PROBLEM DESCRIPTION –
Beginning with the first line below, please restate each line exactly, down to and including the line containing "Lemma u_str_int_inj a".

DATASET EXCERPTS –
Lemma u_str_int z : Forall digit_or_dash (u (str_int z)).
Proof.
  assert (HN : ∀ n : N, Forall digit_or_dash (u (pretty n))).
  { intros n. unfold pretty, pretty_N. case_decide.
    - constructor; [left; cbn; lia|constructor].
    - apply u_pretty_N_go. constructor. }
  unfold str_int, pretty, pretty_Z. destruct z as [|p|p].
  - constructor; [left; cbn; lia|constructor].
  - apply HN.
  - rewrite u_app. apply Forall_app. split; [constructor; [by right|constructor]|apply HN].
Qed.

Lemma u_str_int_inj a b : u (str_int a) = u (str_int b) → a = b.
Proof. intros H. apply u_inj in H. by apply (inj pretty) in H. Qed.

Lemma not_in_str_int c z : ¬ digit_or_dash c → c ∉ u (str_int z).
Proof. intros Hc Hin. apply Hc. pose proof (u_str_int z) as H. rewrite Forall_forall in H. auto. Qed.

(** ** Calendar dates and timestamps *)
Ltac zdiv := Z.to_euclidean_division_equations; lia.

Lemma year_of_era_bound doe : 0 <= doe < 146097 →
  let yoe := (doe - doe / 1460 + doe / 36524 - doe / 146096) / 365 in
  0 <= yoe <= 399 ∧ 0 <= doe - (365 * yoe + yoe / 4 - yoe / 100) <= 365.
Proof. intros H yoe. subst yoe. zdiv. Qed.

Lemma month_day_bound doy : 0 <= doy <= 365 →
  let mp := (5 * doy + 2) / 153 in
  0 <= mp <= 11 ∧ 1 <= doy - (153 * mp + 2) / 5 + 1 <= 31.
Proof. intros H mp. subst mp. zdiv. Qed.

Lemma month_day_inj doy doy' : 0 <= doy <= 365 → 0 <= doy' <= 365 →
  let mp := (5 * doy + 2) / 153 in let mp' := (5 * doy' + 2) / 153 in
  (if mp <? 10 then mp + 3 else mp - 9) = (if mp' <? 10 then mp' + 3 else mp' - 9) →
  doy - (153 * mp + 2) / 5 + 1 = doy' - (153 * mp' + 2) / 5 + 1 → doy = doy'.
Proof.
  cbv zeta. intros H H' Hm Hd.
  destruct (month_day_bound doy H) as [Hb _], (month_day_bound doy' H') as [Hb' _].
  cbv zeta in Hb, Hb'.
  assert (Heq : (5 * doy + 2) / 153 = (5 * doy' + 2) / 153).
  { destruct (Z.ltb_spec ((5 * doy + 2) / 153) 10), (Z.ltb_spec ((5 * doy' + 2) / 153) 10); lia. }
  rewrite Heq in Hd. lia.
Qed.

Lemma civil_of_days_inj a b : civil_of_days a = civil_of_days b → a = b.
Proof.
  unfold civil_of_days. cbv zeta. intros H. injection H as Hy Hm Hd.
  set (da := (a + 719468) mod 146097) in *. set (db := (b + 719468) mod 146097) in *.
  assert (Hda : 0 <= da < 146097) by (apply Z.mod_pos_bound; lia).
  assert (Hdb : 0 <= db < 146097) by (apply Z.mod_pos_bound; lia).
  destruct (year_of_era_bound da Hda) as [Hya Hda'], (year_of_era_bound db Hdb) as [Hyb Hdb'].
  cbv zeta in *.
  pose proof (month_day_inj _ _ Hda' Hdb' Hm Hd) as Hdoy. cbv zeta in Hdoy.
  rewrite Hm in Hy. apply Z.add_cancel_r in Hy.
  set (ya := (da - da / 1460 + da / 36524 - da / 146096) / 365) in *.
  set (yb := (db - db / 1460 + db / 36524 - db / 146096) / 365) in *.
  assert (Hera : (a + 719468) / 146097 = (b + 719468) / 146097) by lia.
  assert (Hyy : ya = yb) by lia.
  rewrite Hyy in Hdoy.
  assert (da = db) by lia.
  pose proof (Z.div_mod (a + 719468) 146097 ltac:(lia)).
  pose proof (Z.div_mod (b + 719468) 146097 ltac:(lia)).
  subst da db. lia.
Qed.

Lemma civil_of_days_month_day z :
  let '(_, m, d) := civil_of_days z in 1 <= m <= 12 ∧ 1 <= d <= 31.
Proof.
  unfold civil_of_days. cbv zeta.
  set (dz := (z + 719468) mod 146097).
  assert (Hdz : 0 <= dz < 146097) by (apply Z.mod_pos_bound; lia).
  destruct (year_of_era_bound dz Hdz) as [_ Hdoy]. cbv zeta in Hdoy.
  destruct (month_day_bound _ Hdoy) as [Hmp Hd]. cbv zeta in Hmp, Hd.
  split; [|exact Hd].
  destruct (Z.ltb_spec ((5 * (dz - (365 * ((dz - dz / 1460 + dz / 36524 - dz / 146096) / 365)
    + (dz - dz / 1460 + dz / 36524 - dz / 146096) / 365 / 4
    - (dz - dz / 1460 + dz / 36524 - dz / 146096) / 365 / 100)) + 2) / 153) 10); lia.
Qed.

(** Python's datetime only holds the years 1 to 9999. *)
Definition year_of (local : Z) : Z := (civil_of_days (local / us_per_day)).1.1.
Definition in_year_range (d : datetime) : Prop := 0 <= year_of (dt_instant d) <= 9999.

Lemma length_date_str l : String.length (date_str l) = 10%nat.
Proof.
  unfold date_str. destruct (civil_of_days _) as [[y m] d].
  rewrite !length_sappend, !length_dec_fixed. done.
Qed.

Lemma length_clock_str l : String.length (clock_str l) = 8%nat.
Proof. unfold clock_str. rewrite !length_sappend, !length_dec_fixed. done. Qed.

Lemma date_str_inj a b :
  0 <= year_of a <= 9999 → 0 <= year_of b <= 9999 →
  date_str a = date_str b → a / us_per_day = b / us_per_day.
Proof.
  unfold year_of, date_str. intros Ha Hb H. apply civil_of_days_inj.
  pose proof (civil_of_days_month_day (a / us_per_day)) as Hma.
  pose proof (civil_of_days_month_day (b / us_per_day)) as Hmb.
  destruct (civil_of_days (a / us_per_day)) as [[ya ma] da].
  destruct (civil_of_days (b / us_per_day)) as [[yb mb] db]. cbn in Ha, Hb.
  apply sappend_length_inj in H as [Hy H]; [|by rewrite !length_dec_fixed].
  apply sappend_inj_r in H.
  apply sappend_length_inj in H as [Hm H]; [|by rewrite !length_dec_fixed].
  apply sappend_inj_r in H.
  apply dec_fixed_inj in Hy, Hm, H; cbn; lia || congruence.
Qed.

Lemma clock_micros_inj a b :
  clock_str a = clock_str b → micros_str a = micros_str b → a mod us_per_day = b mod us_per_day.
Proof.
  unfold clock_str, micros_str. intros H Hu.
  apply sappend_length_inj in H as [Hh H]; [|by rewrite !length_dec_fixed].
  apply sappend_inj_r in H.
  apply sappend_length_inj in H as [Hm Hs]; [|by rewrite !length_dec_fixed].
  apply sappend_inj_r in Hs. unfold us_per_day in *.
  apply dec_fixed_inj in Hu, Hh, Hm, Hs; cbn; zdiv.
Qed.

(** One timestamp text, one instant. *)
Lemma strftime_utc_inj a b :
  0 <= year_of (dt_local a) <= 9999 → 0 <= year_of (dt_local b) <= 9999 →
  strftime_utc a = strftime_utc b → dt_local a = dt_local b.
Proof.
  unfold strftime_utc. intros Ha Hb H.
  apply sappend_length_inj in H as [Hd H]; [|by rewrite !length_date_str].
  apply sappend_inj_r in H.
  apply sappend_length_inj in H as [Hc H]; [|by rewrite !length_clock_str].
  apply sappend_inj_r in H.
  apply sappend_length_inj in H as [Hm _]; [|unfold micros_str; by rewrite !length_dec_fixed].
  apply date_str_inj in Hd; [|done..].
  pose proof (clock_micros_inj _ _ Hc Hm).
  rewrite (Z.div_mod (dt_local a) us_per_day), (Z.div_mod (dt_local b) us_per_day) by done. lia.
Qed.

(** ** Escaped JSON strings *)

(** A Unicode scalar value: in range and not a surrogate. *)
Definition scalar (c : N) : Prop := (c < 1114112)%N ∧ ¬ (55296 <= c <= 57343)%N.

Definition short_escape (c : N) : option N :=
  if (c =? 34)%N then Some 34%N else if (c =? 92)%N then Some 92%N
  else if (c =? 10)%N then Some 110%N else if (c =? 13)%N then Some 114%N
  else if (c =? 9)%N then Some 116%N else if (c =? 12)%N then Some 102%N
  else if (c =? 8)%N then Some 98%N else None.

Lemma short_escape_inj c c' k : short_escape c = Some k → short_escape c' = Some k → c = c'.
Proof.
  unfold short_escape. intros H H'. repeat case_match; try congruence;
    repeat match goal with E : (_ =? _)%N = true |- _ => apply N.eqb_eq in E end; congruence.
Qed.

Definition u_seq (c : N) : ustr := 92%N :: 117%N :: u (hex_fixed 4 c).
Definition high_surrogate (c : N) : N := (55296 + N.shiftr (c - 65536) 10)%N.
Definition low_surrogate (c : N) : N := (56320 + N.land (c - 65536) 1023)%N.

(** The four shapes an escaped character can take. *)
Inductive escape_view (c : N) : ustr → Prop :=
  | EscShort k : short_escape c = Some k → k ≠ 117%N → escape_view c [92%N; k]
  | EscUnicode : (c < 65536)%N → escape_view c (u_seq c)
  | EscPlain : c ≠ 92%N → c ≠ 34%N → escape_view c [c]
  | EscPair : (65536 <= c)%N → escape_view c (u_seq (high_surrogate c) ++ u_seq (low_surrogate c)).

Lemma escape_char_view b c : escape_view c (json_escape_char b c).
Proof.
  unfold json_escape_char.
  destruct (N.eqb_spec c 34) as [->|H34]; [by apply EscShort|].
  destruct (N.eqb_spec c 92) as [->|H92]; [by apply EscShort|].
  destruct (N.eqb_spec c 10) as [->|]; [by apply EscShort|].
  destruct (N.eqb_spec c 13) as [->|]; [by apply EscShort|].
  destruct (N.eqb_spec c 9) as [->|]; [by apply EscShort|].
  destruct (N.eqb_spec c 12) as [->|]; [by apply EscShort|].
  destruct (N.eqb_spec c 8) as [->|]; [by apply EscShort|].
  destruct (N.ltb_spec c 32); [apply EscUnicode; lia|].
  destruct (negb b || (c <? 127)%N); [by apply EscPlain|].
  destruct (N.ltb_spec c 65536); [by apply EscUnicode|by apply EscPair].
Qed.

Lemma u_seq_app_inj c c' r r' :
  (c < 65536)%N → (c' < 65536)%N → u_seq c ++ r = u_seq c' ++ r' → c = c' ∧ r = r'.
Proof.
  intros Hc Hc' H.
  assert (H0 : u (hex_fixed 4 c) ++ r = u (hex_fixed 4 c') ++ r')
    by exact (f_equal (λ l, tail (tail l)) H).
  clear H. rename H0 into H.
  assert (Hl : ∀ n, length (u (hex_fixed 4 n)) = 4%nat) by done.
  apply app_length_inj in H as [H ->]; [|by rewrite !Hl].
  apply u_inj, hex_fixed_inj in H; cbn; done || lia.
Qed.

Lemma surrogate_bounds c : (65536 <= c < 1114112)%N →
  (55296 <= high_surrogate c <= 56319)%N ∧ (56320 <= low_surrogate c <= 57343)%N.
Proof.
  intros H. unfold high_surrogate, low_surrogate. rewrite N.shiftr_div_pow2.
  change 1023%N with (N.ones 10). rewrite N.land_ones.
  pose proof (N.mod_lt (c - 65536) (2 ^ 10) ltac:(done)) as H0.
  assert (H1 : ((c - 65536) / 2 ^ 10 < 1024)%N) by (apply N.Div0.div_lt_upper_bound; change (2 ^ 10 * 1024)%N with 1048576%N; lia).
  revert H0 H1. generalize ((c - 65536) / 2 ^ 10)%N as q, ((c - 65536) mod 2 ^ 10)%N as m.
  intros q m. change (2 ^ 10)%N with 1024%N. lia.
Qed.

Lemma surrogates_inj c c' : (65536 <= c)%N → (65536 <= c')%N →
  high_surrogate c = high_surrogate c' → low_surrogate c = low_surrogate c' → c = c'.
Proof.
  unfold high_surrogate, low_surrogate. rewrite !N.shiftr_div_pow2.
  change 1023%N with (N.ones 10). rewrite !N.land_ones. intros Hc Hc' Hh Hl.
  pose proof (N.div_mod (c - 65536) (2 ^ 10) ltac:(done)).
  pose proof (N.div_mod (c' - 65536) (2 ^ 10) ltac:(done)). lia.
Qed.

Lemma escape_view_inj c c' e e' r r' :
  scalar c → scalar c' → escape_view c e → escape_view c' e' →
  e ++ r = e' ++ r' → c = c' ∧ r = r'.
Proof.
  intros [Hr Hs] [Hr' Hs'] V V' H.
  destruct V as [k Hk Hu|Hc|H92 _|Hc], V' as [k' Hk' Hu'|Hc'|H92' _|Hc'];
    rewrite <-?app_assoc in H;
    try (exfalso; apply (f_equal (take 2)) in H; unfold u_seq in H; cbn [app take] in H; congruence).
  - cbn in H. injection H as -> ->. by split; [eapply short_escape_inj|].
  - by apply u_seq_app_inj in H.
  - exfalso. pose proof (surrogate_bounds c' ltac:(lia)).
    apply u_seq_app_inj in H as [-> _]; lia.
  - cbn in H. by injection H as -> ->.
  - exfalso. pose proof (surrogate_bounds c ltac:(lia)).
    apply u_seq_app_inj in H as [<- _]; lia.
  - pose proof (surrogate_bounds c ltac:(lia)). pose proof (surrogate_bounds c' ltac:(lia)).
    apply u_seq_app_inj in H as [Hh H]; [|lia..].
    apply u_seq_app_inj in H as [Hl H]; [|lia..].
    split; [by apply surrogates_inj|done].
Qed.

Lemma escape_view_head c e : escape_view c e → ∃ h t, e = h :: t ∧ h ≠ 34%N.
Proof. destruct 1; unfold u_seq; cbn; eauto 6. Qed.

(** A JSON string literal delimits itself and determines its contents. *)
Lemma json_string_inj b s s' r r' :
  Forall scalar s → Forall scalar s' →
  json_string b s ++ r = json_string b s' ++ r' → s = s' ∧ r = r'.
Proof.
  unfold json_string. intros Hs Hs' H. rewrite <-!app_assoc in H. cbn [app] in H.
  injection H as H. revert s' Hs' H.
  induction Hs as [|c s Hc Hs IH]; intros [|c' s'] Hs' H; cbn [flat_map] in H.
  - cbn in H. by injection H as ->.
  - exfalso. destruct (escape_view_head _ _ (escape_char_view b c')) as (h & t & Ht & Hh).
    rewrite Ht in H. cbn in H. congruence.
  - exfalso. destruct (escape_view_head _ _ (escape_char_view b c)) as (h & t & Ht & Hh).
    rewrite Ht in H. cbn in H. congruence.
  - inversion Hs' as [|? ? Hc' Hs'']; subst. rewrite <-!app_assoc in H.
    apply (escape_view_inj c c') in H as [-> H]; [|done|done|apply escape_char_view..].
    apply IH in H as [-> ->]; done.
Qed.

EXERCISE SOLUTION –
Lemma u_str_int z : Forall digit_or_dash (u (str_int z)).
Proof.
  assert (HN : ∀ n : N, Forall digit_or_dash (u (pretty n))).
  { intros n. unfold pretty, pretty_N. case_decide.
    - constructor; [left; cbn; lia|constructor].
    - apply u_pretty_N_go. constructor. }
  unfold str_int, pretty, pretty_Z. destruct z as [|p|p].
  - constructor; [left; cbn; lia|constructor].
  - apply HN.
  - rewrite u_app. apply Forall_app. split; [constructor; [by right|constructor]|apply HN].
Qed.

Lemma u_str_int_inj a b : u (str_int a) = u (str_int b) → a = b.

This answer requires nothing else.